Kieler: Cieszę się, że tu wróciłem
Działacze GKS-u Katowice, po utracie Macieja Miarki, postanowili zakontraktować na jego miejsce swojego byłego bramkarza - Michała Kielera. – Powroty zawsze są miłe, szczególnie, że mój poprzedni okres w klubie był dla mnie bardzo miły, dlatego cieszę się, że tu wróciłem – przyznał 28-letni golkiper.
Przypomnijmy, że wszyscy hokeiści GKS-u Katowice do sezonu przygotowują się indywidualnie, a wspólnie spotykają się dopiero na lodzie. W tym roku nastąpi to 1 sierpnia.
– Obecnie skończyłem okres przygotowawczy na budowaniu siły, teraz wprowadzam elementy wytrzymałościowe i dynamiki. Do tego dochodzą treningi biegowe i jazda na rowerze. Do tego jeszcze jakieś dodatkowe sporty jak tenis czy piłka nożna – wyjaśnił Kieler.

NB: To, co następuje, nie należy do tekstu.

(* ===== verification/Geometry.v ===== *)
(** * Geometry

    Drive geometry of int13.c: addresses in cylinders, heads and sectors
    against linear addresses, their encoding in registers, and the guessing
    of a geometry. *)

From S2P Require Import Prelude.
From S2P Require Import Memory.
From S2P Require Import World.
From S2P Require Import Object.
From S2P Require Import Blockdev.
From S2P Require Import Sanboot.
From S2P Require Import Biosint.
From S2P Require Import Acpi.
From S2P Require Import Int13.

(** The inverse of the conversion that INT 13,02 does. *)
Definition lba_to_chs (i : int13_data) (lba : Z) : Z * Z * Z :=
  (lba / (heads i * sectors_per_track i),
   lba / sectors_per_track i mod heads i,
   lba mod sectors_per_track i + 1).

(** A geometry that fits the registers of INT 13. *)
Record geometry_ok (i : int13_data) : Prop := {
  geo_c : 1 <= cylinders i <= 1024;
  geo_h : 1 <= heads i <= 256;
  geo_s : 1 <= sectors_per_track i <= 63 }.

(** CX and DH for an address, as callers of INT 13,02 build them. *)
Definition put_chs (c h s : Z) (r : i386_all_regs) : i386_all_regs :=
  set_dh h (set_cl (Z.lor (Z.shiftl (Z.shiftr c 8) 6) s)
              (set_ch (Z.land c 0xff) r)).

(** A boot sector with a partition at LBA 16777216, head 1 to head 255. *)
Definition wrapping_partition : list Z :=
  [0; 1; 1; 0; 7; 255; 1; 0] ++ le_split 4 16777216 ++ [0; 0; 0; 0].
Definition wrapping_mbr : list Z :=
  replicate 446 0 ++ wrapping_partition ++ replicate 48 0 ++ [0x55; 0xaa].

(** The number of blocks of a floppy geometry. *)
Definition fdd_blocks (g : Z * Z) : Z :=
  INT13_FDD_CYLINDERS g * INT13_FDD_HEADS g * INT13_FDD_SECTORS g.

Lemma chs_in_range_spec i c h s :
  chs_in_range i c h s = true <->
  c < cylinders i /\ h < heads i /\ 1 <= s <= sectors_per_track i.
Proof. unfold chs_in_range. lia. Qed.

(** Without the wrap-arounds. *)
Lemma chs_to_lba_small i c h s :
  cylinders i * heads i * sectors_per_track i <= 2 ^ 32 ->
  0 <= c -> 0 <= h -> chs_in_range i c h s = true ->
  chs_to_lba i c h s = (c * heads i + h) * sectors_per_track i + (s - 1) /\
  0 <= chs_to_lba i c h s < cylinders i * heads i * sectors_per_track i.
Proof.
  intros Hsize H0 H1 Hr. apply chs_in_range_spec in Hr.
  assert (A : 0 <= c * heads i <= c * heads i + h /\ c * heads i + h < cylinders i * heads i) by nia.
  assert (C : c * heads i + h <= (c * heads i + h) * sectors_per_track i
              <= (cylinders i * heads i - 1) * sectors_per_track i) by nia.
  unfold chs_to_lba.
  rewrite (u32_small (c * heads i)) by lia. rewrite (u32_small (_ + h)) by lia.
  rewrite (u32_small (_ * sectors_per_track i)) by lia. rewrite u32_small by lia.
  split; lia.
Qed.

Lemma chs_to_lba_flat i c h s :
  geometry_ok i -> 0 <= c -> 0 <= h -> chs_in_range i c h s = true ->
  chs_to_lba i c h s = (c * heads i + h) * sectors_per_track i + (s - 1).
Proof.
  intros [Hc Hh Hs]. intros. apply chs_to_lba_small; auto.
  assert (cylinders i * heads i <= 1024 * 256) by nia. nia.
Qed.

Lemma lba_to_chs_range i lba c h s :
  geometry_ok i -> 0 <= lba < cylinders i * heads i * sectors_per_track i ->
  lba_to_chs i lba = (c, h, s) ->
  chs_in_range i c h s = true /\ 0 <= c /\ 0 <= h /\
  (c * heads i + h) * sectors_per_track i + (s - 1) = lba.
Proof.
  intros [Hc Hh Hs] Hl E. unfold lba_to_chs in E. simplify_eq.
  rewrite (Z.mul_comm (heads i)), <- Z.div_div by lia.
  set (q := lba / sectors_per_track i) in *.
  pose proof (Z.div_mod lba (sectors_per_track i) ltac:(lia)) as E1. fold q in E1.
  pose proof (Z.mod_pos_bound lba (sectors_per_track i) ltac:(lia)).
  pose proof (Z.div_mod q (heads i) ltac:(lia)) as E2.
  pose proof (Z.mod_pos_bound q (heads i) ltac:(lia)).
  assert (0 <= q < cylinders i * heads i) by nia.
  assert (0 <= q / heads i < cylinders i)
    by (split; [apply Z.div_pos|apply Z.div_lt_upper_bound]; lia).
  split_and!; try lia. apply chs_in_range_spec; lia.
Qed.

(** C25. Conversion between addresses is a bijection: every linear address
    below [cylinders * heads * sectors] is that of exactly one address in
    range, and conversion there and back is the identity either way. *)
Theorem chs_lba_roundtrip i :
  geometry_ok i ->
  (forall lba, 0 <= lba < cylinders i * heads i * sectors_per_track i ->
     let '(c, h, s) := lba_to_chs i lba in
     chs_in_range i c h s = true /\ chs_to_lba i c h s = lba) /\
  (forall c h s, 0 <= c -> 0 <= h -> chs_in_range i c h s = true ->
     lba_to_chs i (chs_to_lba i c h s) = (c, h, s)).
Proof.
  intros Hg. split.
  - intros lba Hl. destruct (lba_to_chs i lba) as [[c h] s] eqn:E.
    destruct (lba_to_chs_range _ _ _ _ _ Hg Hl E) as (Hr & Hc & Hh & Hv).
    split; [exact Hr|]. rewrite chs_to_lba_flat by assumption. exact Hv.
  - intros c h s Hc Hh Hr. rewrite chs_to_lba_flat by assumption. apply chs_in_range_spec in Hr. destruct Hg as [_ Gh Gs].
    unfold lba_to_chs. rewrite (Z.mul_comm (heads i)), <- Z.div_div by lia.
    rewrite Z.div_add_l, (Z.div_small (s - 1)), Z.add_0_r by lia.
    rewrite Z.div_add_l, (Z.div_small h), Z.add_0_r by lia.
    rewrite (Z.add_comm _ (s - 1)), Z.mod_add, (Z.mod_small (s - 1)) by lia.
    rewrite (Z.add_comm _ h), Z.mod_add, (Z.mod_small h) by lia.
    repeat f_equal; lia.
Qed.

(** ** Register encodings *)

Lemma cl_bits c s : 0 <= c < 1024 -> 0 <= s < 64 ->
  let v := Z.lor (Z.shiftl (Z.shiftr c 8) 6) s in
  u8 v = v /\ v = c / 256 * 64 + s.
Proof.
  intros Hc Hs v. unfold v. rewrite Z.lor_comm, lor_shiftl_add by lia.
  rewrite Z.shiftr_div_pow2 by lia. change (2 ^ 8) with 256. change (2 ^ 6) with 64.
  split; [apply u8_small; dlia|lia].
Qed.

Lemma rw_put_chs c h s r : 0 <= c < 1024 -> 0 <= h < 256 -> 0 <= s < 64 ->
  rw_cylinder (put_chs c h s r) = c /\ rw_head (put_chs c h s r) = h /\
  rw_sector (put_chs c h s r) = s.
Proof.
  intros Hc Hh Hs. destruct (cl_bits c s Hc Hs) as [Hu Hv].
  unfold rw_cylinder, rw_head, rw_sector, put_chs, ch, cl, dh, set_dh, set_cl, set_ch.
  cbn [ecx edx set_ecx set_edx].
  rewrite lo8_put_lo8, hi8_put_lo8, !hi8_put_hi8, Hu, Hv.
  change 0xff with (2 ^ 8 - 1). rewrite land_ones_mod, (u8_small (c mod _)), (u8_small h) by dlia.
  change 0x3f with (2 ^ 6 - 1). rewrite land_ones_mod by lia.
  split_and!; [|reflexivity|dlia].
  change 192 with (Z.shiftl 3 6). rewrite land_shiftl_mask by lia.
  change 3 with (2 ^ 2 - 1). rewrite land_ones_mod, Z.shiftr_div_pow2 by lia.
  rewrite Z.shiftl_shiftl by lia. rewrite Z.lor_comm, lor_shiftl_add by dlia.
  change (2 ^ (6 + 2)) with 256. change (2 ^ 8) with 256. change (2 ^ 6) with 64.
  change (2 ^ 2) with 4. dlia.
Qed.

(** INT 13,08 reports, in the encoding that INT 13,02 reads, an address
    that is in range and is that of the last sector of the geometry, and the
    number of hard disks. *)
Theorem get_parameters_last_sector `{Platform} s d r (w : world) :
  sandevs (w_san w) !! s = Some d -> geometry_ok (priv d) ->
  sandev_blksize d = INT13_BLKSIZE -> int13_is_fdd d = false ->
  wp (int13_get_parameters s r)
    (fun '(status, r') w' =>
       let c := rw_cylinder r' in
       let h := rw_head r' in
       let sec := rw_sector r' in
       status = 0 /\ w' = w /\ dl r' = u8 (num_drives (w_bios w)) /\
       chs_in_range (priv d) c h sec = true /\
       chs_to_lba (priv d) c h sec =
         cylinders (priv d) * heads (priv d) * sectors_per_track (priv d) - 1) w.
Proof.
  intros Hd Hg Hb Hf. pose proof Hg as [Hc Hh Hs].
  unfold int13_get_parameters, get_sandev. wp_prim. eapply wp_deref; [exact Hd|].
  rewrite Hb, Hf. change (negb (INT13_BLKSIZE =? INT13_BLKSIZE)) with false. cbn iota.
  repeat wp_prim. rewrite !u32_small by lia.
  change (set_dh _ (set_cl _ (set_ch _ r)))
    with (put_chs (cylinders (priv d) - 1) (heads (priv d) - 1) (sectors_per_track (priv d)) r).
  set (r1 := put_chs _ _ _ r).
  destruct (rw_put_chs (cylinders (priv d) - 1) (heads (priv d) - 1)
    (sectors_per_track (priv d)) r ltac:(lia) ltac:(lia) ltac:(lia)) as (E1 & E2 & E3).
  fold r1 in E1, E2, E3.
  assert (F2 : rw_head (set_dl (num_drives (w_bios w)) r1) = rw_head r1)
    by apply hi8_put_lo8.
  change (rw_cylinder (set_dl (num_drives (w_bios w)) r1)) with (rw_cylinder r1).
  change (rw_sector (set_dl (num_drives (w_bios w)) r1)) with (rw_sector r1).
  rewrite F2, E1, E2, E3.
  assert (Hr : chs_in_range (priv d) (cylinders (priv d) - 1) (heads (priv d) - 1)
    (sectors_per_track (priv d)) = true) by (apply chs_in_range_spec; lia).
  split_and!; auto; [apply lo8_put_lo8|].
  rewrite chs_to_lba_flat by (assumption || lia). ring.
Qed.

(** ** Guessing *)


Lemma field_range off n bs :
  Forall is_byte bs -> 0 <= field off n bs < 2 ^ (8 * Z.of_nat n).
Proof.
  intros Hb. unfold field. pose proof (le_combine_range (take n (drop off bs))) as Hr.
  split; [apply Hr; by apply Forall_take, Forall_drop|].
  eapply Z.lt_le_trans; [apply Hr; by apply Forall_take, Forall_drop|].
  apply Z.pow_le_mono_r; [lia|]. rewrite length_take. lia.
Qed.

Lemma guess_partition_bounds g p :
  Forall is_byte p -> 0 <= g.1 <= 256 -> 0 <= g.2 < 2 ^ 32 ->
  0 <= (guess_partition g p).1 <= 256 /\ 0 <= (guess_partition g p).2 < 2 ^ 32.
Proof.
  intros Hp Hh Hs. destruct g as [h s]. unfold guess_partition.
  destruct (_ =? 0); [auto|]. cbn [fst snd] in *.
  pose proof (field_range part_chs_end 1 p Hp) as He. fold (PART_HEAD part_chs_end p) in He.
  assert (0 <= PART_SECTOR part_chs_end p < 64).
  { unfold PART_SECTOR. change 0x3f with (2 ^ 6 - 1). rewrite land_ones_mod by lia. dlia. }
  set (n := u32 _ / _).
  assert (PART_HEAD part_chs_start p <> 0 -> 0 <= n < 2 ^ 32).
  { intros Hn. pose proof (field_range part_chs_start 1 p Hp) as Hs'.
    fold (PART_HEAD part_chs_start p) in Hs'. unfold n.
    pose proof (u32_range (field part_start 4 p + 1 - PART_SECTOR part_chs_start p)) as Hu.
    split; [apply Z.div_pos; lia|]. apply Z.div_lt_upper_bound; nia. }
  change (2 ^ (8 * Z.of_nat 1)) with 256 in He.
  destruct (Z.ltb_spec h (PART_HEAD part_chs_end p + 1)),
    (Z.eqb_spec (PART_HEAD part_chs_start p) 0),
    (Z.eqb_spec (PART_CYLINDER part_chs_start p) 0); cbn [andb negb];
    case Z.ltb_spec; lia.
Qed.

(** Whatever bytes the boot sector holds, the geometry guessed from it
    has 1 to 256 heads and at least one sector per track. *)
Theorem guess_geometry_bounds mbr :
  Forall is_byte mbr ->
  1 <= (guess_geometry_mbr mbr).1 <= 256 /\ 1 <= (guess_geometry_mbr mbr).2 < 2 ^ 32.
Proof.
  intros Hb. unfold guess_geometry_mbr.
  assert (I : forall l g, Forall (Forall is_byte) l -> 0 <= g.1 <= 256 -> 0 <= g.2 < 2 ^ 32 ->
    0 <= (fold_left guess_partition l g).1 <= 256 /\
    0 <= (fold_left guess_partition l g).2 < 2 ^ 32).
  { induction l as [|p l IH]; intros g Hl Hh Hs; [auto|]. inversion Hl; subst.
    destruct (guess_partition_bounds g p) as [Hh' Hs']; auto. by apply IH. }
  destruct (I (mbr_partitions mbr) (0, 0)) as [Hh Hs]; [|cbn; lia..|].
  { unfold mbr_partitions. apply Forall_map. apply Forall_forall. intros j _.
    by apply Forall_take, Forall_drop. }
  destruct (fold_left _ _ _) as [h s]. cbn [fst snd] in *.
  destruct (Z.eqb_spec h 0), (Z.eqb_spec s 0); lia.
Qed.

(** C40. The guess can have more sectors per track than the sector field of
    CL holds, and its product can wrap around to zero: a partition of type 7
    that starts at head 1 and at LBA 16777216 and ends at head 255 leads to a
    division by zero, for a drive of any capacity. *)
Theorem guess_geometry_divides_by_zero d :
  priv d = mkInt13 0x80 0 0 0 0 0 ->
  (guess_geometry_mbr wrapping_mbr).2 = 16777216 /\
  apply_geometry d (guess_geometry_mbr wrapping_mbr) = None.
Proof.
  intros Hp. split; [vm_compute; reflexivity|].
  replace (guess_geometry_mbr wrapping_mbr) with (256, 16777216) by (vm_compute; reflexivity).
  unfold apply_geometry. rewrite Hp. reflexivity.
Qed.

(** The floppy table: a drive of the size of a listed geometry gets the
    heads and sectors of that geometry.  A 360 kB floppy (720 blocks: 40
    cylinders, 2 heads, 9 sectors) is not recognised, because the table lists
    40 cylinders with one head and nine sectors twice, and is given the
    geometry of a 1.44 MB disk. *)
Theorem fdd_geometry_correct d :
  (forall g, In g int13_fdd_geometries -> sandev_capacity d = fdd_blocks g ->
     int13_guess_geometry_fdd d = (INT13_FDD_HEADS g, INT13_FDD_SECTORS g)) /\
  (sandev_capacity d = 720 -> int13_guess_geometry_fdd d = (2, 18)).
Proof.
  unfold int13_guess_geometry_fdd. split; [|intros ->; reflexivity].
  intros g Hg ->. assert (T : forallb (fun g =>
    bool_decide (fdd_geometry_lookup (u32 (fdd_blocks g)) int13_fdd_geometries =
                 (INT13_FDD_HEADS g, INT13_FDD_SECTORS g))) int13_fdd_geometries = true)
    by (vm_compute; reflexivity).
  rewrite forallb_forall in T. exact (bool_decide_eq_true_1 _ (T g Hg)).
Qed.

– Był czas, żeby odpocząć, zająć się synem, bo jednak sezon jest wymagający, gdzie trzeba poświęcić na to dużo czasu. W czasie urlopowym dużo spędziłem czasu z synem i narzeczoną, ale teraz trzeba się już brać do porządnej roboty – dodał.

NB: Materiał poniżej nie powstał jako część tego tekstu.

(* ===== verification/Int13Type.v ===== *)
(** * Int13Type

    The registers of a call to INT 13 stay what the processor can hold, and
    real-mode callers keep the parts of them that no function returns
    anything in. *)

From S2P Require Import Prelude.
From S2P Require Import Memory.
From S2P Require Import World.
From S2P Require Import Object.
From S2P Require Import Sanboot.
From S2P Require Import Biosint.
From S2P Require Import Int13.

(** Registers as wide as those of the processor. *)
Definition is_u32 (v : Z) : Prop := 0 <= v < 2 ^ 32.
Definition is_u16 (v : Z) : Prop := 0 <= v < 2 ^ 16.

Definition regs_typed (r : i386_all_regs) : Prop :=
  is_u32 (eax r) /\ is_u32 (ebx r) /\ is_u32 (ecx r) /\ is_u32 (edx r) /\ is_u32 (esi r) /\
  is_u32 (edi r) /\ is_u16 (seg_ds r) /\ is_u16 (seg_es r) /\ is_u32 (eflags r).

(** The upper half of a register. *)
Definition upper (e : Z) : Z := Z.land e 0xffff0000.

(** What all calls preserve. *)
Definition preserves (r r' : i386_all_regs) : Prop :=
  upper (eax r') = upper (eax r) /\ upper (ebx r') = upper (ebx r) /\
  upper (ecx r') = upper (ecx r) /\ upper (edx r') = upper (edx r) /\
  upper (edi r') = upper (edi r) /\ esi r' = esi r /\ seg_ds r' = seg_ds r.

Definition calls (r r' : i386_all_regs) : Prop := regs_typed r' /\ preserves r r'.

#[global] Instance preserves_preorder : PreOrder preserves.
Proof. split; unfold preserves; [done|intros ? ? ?; intuition congruence]. Qed.

(** ** Parts of registers *)

Lemma put_typed mask v e : 0 <= mask < 2 ^ 32 -> Z.land mask 0xffff0000 = 0xffff0000 ->
  0 <= v < 2 ^ 16 -> let e' := Z.lor (Z.land e mask) v in is_u32 e' /\ upper e' = upper e.
Proof.
  intros Hm Hmask Hv. cbn. unfold is_u32, upper. split.
  - apply lor_range; [lia|apply land_range; lia|lia].
  - rewrite Z.land_lor_distr_l, <- Z.land_assoc, Hmask.
    replace (Z.land v 0xffff0000) with 0; [apply Z.lor_0_r|].
    change 0xffff0000 with (Z.shiftl 0xffff 16). rewrite land_shiftl_mask, Z.shiftr_div_pow2, Z.div_small by lia.
    done.
Qed.

Lemma put_lo8_typed v e : is_u32 (put_lo8 v e) /\ upper (put_lo8 v e) = upper e.
Proof. apply put_typed; [done..|]. pose proof (u8_range v). lia. Qed.

Lemma put_hi8_typed v e : is_u32 (put_hi8 v e) /\ upper (put_hi8 v e) = upper e.
Proof.
  apply put_typed; [done..|]. pose proof (u8_range v). rewrite Z.shiftl_mul_pow2 by lia. lia.
Qed.

Lemma put_lo16_typed v e : is_u32 (put_lo16 v e) /\ upper (put_lo16 v e) = upper e.
Proof. apply put_typed; [done..|]. pose proof (u16_range v). lia. Qed.

(** Setting or clearing a flag. *)
Lemma flag_typed b (v : bool) e : 0 <= b < 32 -> is_u32 e ->
  is_u32 (if v then Z.setbit e b else Z.clearbit e b).
Proof.
  unfold is_u32. intros Hb He. rewrite Z.setbit_spec', Z.clearbit_spec'. destruct v.
  - apply lor_range; [lia..|]. split; [lia|apply Z.pow_lt_mono_r; lia].
  - rewrite Z.ldiff_land, Z.land_comm. apply land_range; lia.
Qed.

Create HintDb regs.

(** One register is set, with what [H] says of its new contents. *)
Ltac set_register H :=
  destruct H as [? He]; unfold calls, regs_typed, preserves in *; cbn in *; rewrite ?He; tauto.

Section setters.
Context (r0 r : i386_all_regs) (Hr : calls r0 r).

Lemma set_ah_calls v : calls r0 (set_ah v r).
Proof. unfold set_ah. set_register (put_hi8_typed v (eax r)). Qed.
Lemma set_bl_calls v : calls r0 (set_bl v r).
Proof. unfold set_bl. set_register (put_lo8_typed v (ebx r)). Qed.
Lemma set_bx_calls v : calls r0 (set_bx v r).
Proof. unfold set_bx. set_register (put_lo16_typed v (ebx r)). Qed.
Lemma set_cl_calls v : calls r0 (set_cl v r).
Proof. unfold set_cl. set_register (put_lo8_typed v (ecx r)). Qed.
Lemma set_ch_calls v : calls r0 (set_ch v r).
Proof. unfold set_ch. set_register (put_hi8_typed v (ecx r)). Qed.
Lemma set_cx_calls v : calls r0 (set_cx v r).
Proof. unfold set_cx. set_register (put_lo16_typed v (ecx r)). Qed.
Lemma set_dl_calls v : calls r0 (set_dl v r).
Proof. unfold set_dl. set_register (put_lo8_typed v (edx r)). Qed.
Lemma set_dh_calls v : calls r0 (set_dh v r).
Proof. unfold set_dh. set_register (put_hi8_typed v (edx r)). Qed.
Lemma set_dx_calls v : calls r0 (set_dx v r).
Proof. unfold set_dx. set_register (put_lo16_typed v (edx r)). Qed.
Lemma set_di_calls v : calls r0 (set_di v r).
Proof. unfold set_di. set_register (put_lo16_typed v (edi r)). Qed.

Lemma set_es_calls v : is_u16 v -> calls r0 (set_seg_es v r).
Proof. intros Hv. unfold calls, regs_typed, preserves in *; cbn in *; tauto. Qed.

Lemma put_flag_calls b v : 0 <= b < 32 -> calls r0 (put_flag b v r).
Proof.
  intros Hb. destruct Hr as [(? & ? & ? & ? & ? & ? & ? & ? & Hf) ?].
  pose proof (flag_typed b v (eflags r) Hb Hf).
  unfold calls, regs_typed, preserves, put_flag in *; cbn in *; tauto.
Qed.

End setters.

#[export] Hint Resolve set_ah_calls set_bl_calls set_bx_calls set_cl_calls set_ch_calls
  set_cx_calls set_dl_calls set_dh_calls set_dx_calls set_di_calls set_es_calls : regs.
#[export] Hint Extern 2 (calls _ (put_flag _ _ _)) => apply put_flag_calls; [|done] : regs.

Section types.
Context `{Platform} `{!Methods} (Hds : is_u16 rm_ds).

Lemma int13_function_types command s r : regs_typed r ->
  returns (fun out => calls r out.2) (int13_function command s r).
Proof.
  intros Hr. assert (Hc : calls r r) by done. unfold int13_function.
  unfold int13_reset, int13_get_last_status, int13_read_sectors, int13_write_sectors,
    int13_rw_sectors, int13_get_parameters, int13_get_disk_type, int13_extension_check,
    int13_extended_read, int13_extended_write, int13_extended_rw, int13_extended_verify,
    int13_extended_seek, int13_get_extended_parameters, int13_cdrom_status_terminate,
    int13_cdrom_read_boot_catalog.
  repeat (destruct (command =? _); [cbv zeta; repeat returns_step; cbn [snd];
    repeat case_match; auto 8 with regs|]).
  by apply returns_ret.
Qed.

Lemma int13_result_calls status r0 r : calls r0 r -> calls r0 (int13_result status r).
Proof. intros Hr. unfold int13_result. destruct (status <? 0); auto 8 with regs. Qed.

Lemma int13_execute_types s r : regs_typed r -> returns (calls r) (int13_execute s r).
Proof.
  intros Hr. unfold int13_execute. eapply returns_bind; [by apply int13_function_types|].
  intros [status r'] Hc. repeat returns_step. by apply int13_result_calls.
Qed.

Lemma int13_search_types l r : regs_typed r -> returns (calls r) (int13_search l r).
Proof.
  intros Hr. assert (Hc : calls r r) by done.
  induction l as [|s l IH]; cbn [int13_search]; cbv zeta; repeat returns_step;
    auto using int13_execute_types with regs.
Qed.

Lemma int13_types r : regs_typed r -> returns (calls r) (int13 r).
Proof. intros Hr. unfold int13. repeat returns_step. by apply int13_search_types. Qed.

Lemma orb0_al_calls r : regs_typed r -> calls r (orb0_al r).
Proof. intros Hr. assert (Hc : calls r r) by done. unfold orb0_al. auto 9 with regs. Qed.

Lemma calls_trans r1 r2 r3 : calls r1 r2 -> calls r2 r3 -> calls r1 r3.
Proof. intros [? H12] [? H23]. split; [done|by etrans]. Qed.

(** The wrapper returns what [int13] or the handler it chains to returns, up
    to DL. *)
Lemma int13_wrapper_returns (P : i386_all_regs -> Prop) r : regs_typed r ->
  (forall r', calls r r' -> P r') -> (forall v r', P r' -> P (set_dl v r')) ->
  (forall v r' h m, P r' -> P (bios_handler v r' h m).1.1) ->
  returns P (int13_wrapper r).
Proof.
  intros Hr Hcalls Hdl Hbios. unfold int13_wrapper. cbv zeta.
  pose proof (orb0_al_calls r Hr) as Ho.
  assert (Hf : calls r (put_flag CF true (orb0_al r))) by auto with regs.
  eapply returns_bind; [apply int13_types, Hf|]. intros r1 Hr1.
  assert (HP : P r1) by eauto using calls_trans.
  apply (returns_bind P); [|intros r2 Hr2; repeat returns_step; auto].
  destruct (flag OF r1); [by apply returns_ret|]. apply returns_any. intros b s.
  unfold call_handler, bind, gets, modify. pose proof (Hbios (int13_vector b) r1 (w_hw s) (w_mem s) HP).
  by destruct (bios_handler _ _ _ _) as [[r2 h] m].
Qed.

(** C19. Type preservation of the INT 13 interface: from registers that the
    processor can hold, [int13] returns registers that the processor can hold
    -- no function, status, drive number or disk size overflows the register
    or the part of a register it is returned in -- and every call leaves ESI,
    DS and the upper halves of EAX, EBX, ECX, EDX and EDI as the caller had
    them, as 32-bit callers rely on.  The assembly wrapper, which chains calls
    for other drives to the BIOS, has the same type if the handlers it may
    chain to have, and it keeps what those preserve. *)
Theorem int13_preserves_types r : regs_typed r ->
  returns (fun r' => regs_typed r' /\ preserves r r') (int13 r) /\
  ((forall v r h m, regs_typed r -> regs_typed (bios_handler v r h m).1.1) ->
   returns regs_typed (int13_wrapper r)) /\
  ((forall v r h m, regs_typed r -> calls r (bios_handler v r h m).1.1) ->
   returns (fun r' => regs_typed r' /\ preserves r r') (int13_wrapper r)).
Proof.
  intros Hr. split; [by apply int13_types|].
  assert (Hset : forall v r', calls r r' -> calls r (set_dl v r')) by auto with regs.
  split; intros Hb; apply int13_wrapper_returns; auto.
  - by intros r' [].
  - intros v r' Ht. by apply (set_dl_calls r' r').
  - intros v r' h m Hc. apply (calls_trans _ _ _ Hc), Hb, Hc.
Qed.

End types.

Warto zaznaczyć, że Michał Kieler o miano "jedynki" w katowickiej bramce powalczy z Johnem Murrayem, z którym miał okazję występować w kadrze. Z kolei przy poprzednim epizodzie w GieKSie rywalizował z Kevinem Lindskougiem oraz Robinem Rahmem.

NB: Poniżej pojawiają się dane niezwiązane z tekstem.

Lemma wp_block_read d ns n b c qs lba buffer (w : world) Q :
  drv_ready nvme ns n b false c qs w -> san_links s i nvme kn ks false w ->
  (io_latency < f)%nat -> 0 <= lba < 2 ^ 64 -> io_status (w_hw w) lba = 0 ->
  user_buffer qs (virt_to_phys b) buffer 512 ->
  (forall w',
     drv_ready nvme ns n b true (ctrl_advance c qs) (qs_advance qs) w' ->
     san_links s i nvme kn ks true w' -> same_rest w w' ->
     (forall l, io_data (w_hw w') l = io_data (w_hw w) l) ->
     (forall l, io_status (w_hw w') l = io_status (w_hw w) l) ->
     block_in_buffer qs (virt_to_phys b) buffer (io_data (w_hw w) lba)
       (w_mem w) (w_mem w') -> Q 0 w') ->
  wp (@block_read _ (methods f (S d)) (I_sanpath_block s i)
        (I_sandev_command s) lba 1 buffer 512) Q w.
Proof.
  intros Hd Hl Hf Hlba Hst Hub HQ. pose proof (sl_counts _ _ _ _ _ _ _ Hl) as [Hkn Hks].
  unfold block_read.
  eapply wp_call_dest; [cbn; lia|apply Hl|apply Hl|reflexivity|]. wsimpl.
  eapply wp_ref_get; [apply Hl|]. wsimpl.
  change (bool_decide (op_block_read ∈ desc_op nvme_block_desc)) with true.
  cbn [m_block_read methods methods_step].
  eapply (@wp_nvme_read (methods f d) s i _ _ _ _ _ _ _ _ _ (kn + 1) ks).
  - eapply drv_ready_ext; [exact Hd|reflexivity..].
  - eapply san_links_ext; [exact (san_links_nvme_ref _ _ _ 1 _ Hl ltac:(lia))|
      wsimpl; try reflexivity..]. counts.
  - rewrite fuel_methods. exact Hf.
  - exact Hlba.
  - exact Hst.
  - exact Hub.
  - wsimpl. intros w' Hd' Hl' Hsr Hdata Hstat Hbb. unfold intf_put, get_intf.
    wp_prim. eapply wp_deref; [apply Hl'|]. wsimpl.
    eapply wp_ref_put; [apply Hl'|wsimpl; lia|]. apply HQ; wsimpl; auto.
    + eapply drv_ready_ext; [exact Hd'|reflexivity..].
    + replace kn with (kn + 1 + -1) by lia.
      eapply san_links_ext; [exact (san_links_nvme_ref _ _ _ (-1) _ Hl' ltac:(lia))|
        wsimpl; try reflexivity..]. counts.
    + destruct Hsr. constructor; auto.
Qed.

– Na pewno sezon będzie ciężki i wymagający. Z Johnym miałem już przyjemność współpracować w reprezentacji. Mam nadzieję, że nasza współpraca będzie się dobrze układać. Oczywiście rywalizacja rywalizacją, ale najważniejszy jest wynik zespołu i tylko to się liczy, a to co będzie dopiero się okaże – stwierdził golkiper, który swoje pierwsze ekstraligowe kroki stawiał w Zagłębiu Sosnowiec.